(* ===== verification/Cstr.v ===== *)
(** * Strings in local arrays and constants

    The string functions on arrays that are not part of the byte memory: each
    argument is the list of the bytes from the pointer on, with the terminating
    zero; reading past the list is a fault. *)
From stdpp Require Import strings.
From S2P Require Import Prelude Arr Sys.

(** The bytes of a string constant, without its terminating zero. *)
Definition text (s : string) : list Z :=
  (fun a => Z.of_N (Ascii.N_of_ascii a)) <$> String.list_ascii_of_string s.

(** An array of [n] characters that holds a name. *)
Definition padded (n : nat) (name : list Z) : list Z := take n (name ++ repeat 0 n).

(** [lib/string/strcmp.c: strcmp 12-14] *)
Fixpoint strcmp_l (a b : list Z) : option Z :=
  match a, b with
  | x :: a, y :: b => if negb (x =? 0) && (x =? y) then strcmp_l a b else Some (x - y)
  | _, _ => None
  end.

(** [lib/string/strncmp.c: strncmp] two arrays *)
Fixpoint strncmp_l (a b : list Z) (n : Z) : option Z :=
  match a, b with
  | x :: a, y :: b =>
      if negb (x =? 0) then
        let n := n - 1 in
        if (0 <? n) && (x =? y) then strncmp_l a b n else Some (s8 x - s8 y)
      else Some (s8 x - s8 y)
  | _, _ => None
  end.

(** [lib/string/strcmpn.c: strcmpn] [b] with its NUL *)
Fixpoint strcmpn_l (a b : list Z) : option Z :=
  match a with
  | [] => match b with [] => None | bc :: _ => Some (- s8 bc) end
  | ac :: a =>
      match b with
      | [] => None
      | bc :: b =>
          let d := s8 ac - s8 bc in
          if negb (d =? 0) || (ac =? 0) then Some d else strcmpn_l a b
      end
  end.

Section locals.
Context `{HL : !Locals}.

(** An uninitialised array of [n] bytes into which the kernel stored its reply; a
    fault if that is more than the array has room for. *)
Definition filled (n : nat) (r : reply) : option (list Z) := awrite (junk n) 0 (out r).
End locals.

---

What is needed is an exact copy of the lines above, from the one containing "(** [lib/string/strcmpn.c: strcmpn]" through the one containing "Section locals.", with nothing added.

#### Answer space:
(** [lib/string/strcmpn.c: strcmpn] [b] with its NUL *)
Fixpoint strcmpn_l (a b : list Z) : option Z :=
  match a with
  | [] => match b with [] => None | bc :: _ => Some (- s8 bc) end
  | ac :: a =>
      match b with
      | [] => None
      | bc :: b =>
          let d := s8 ac - s8 bc in
          if negb (d =? 0) || (ac =? 0) then Some d else strcmpn_l a b
      end
  end.

Section locals.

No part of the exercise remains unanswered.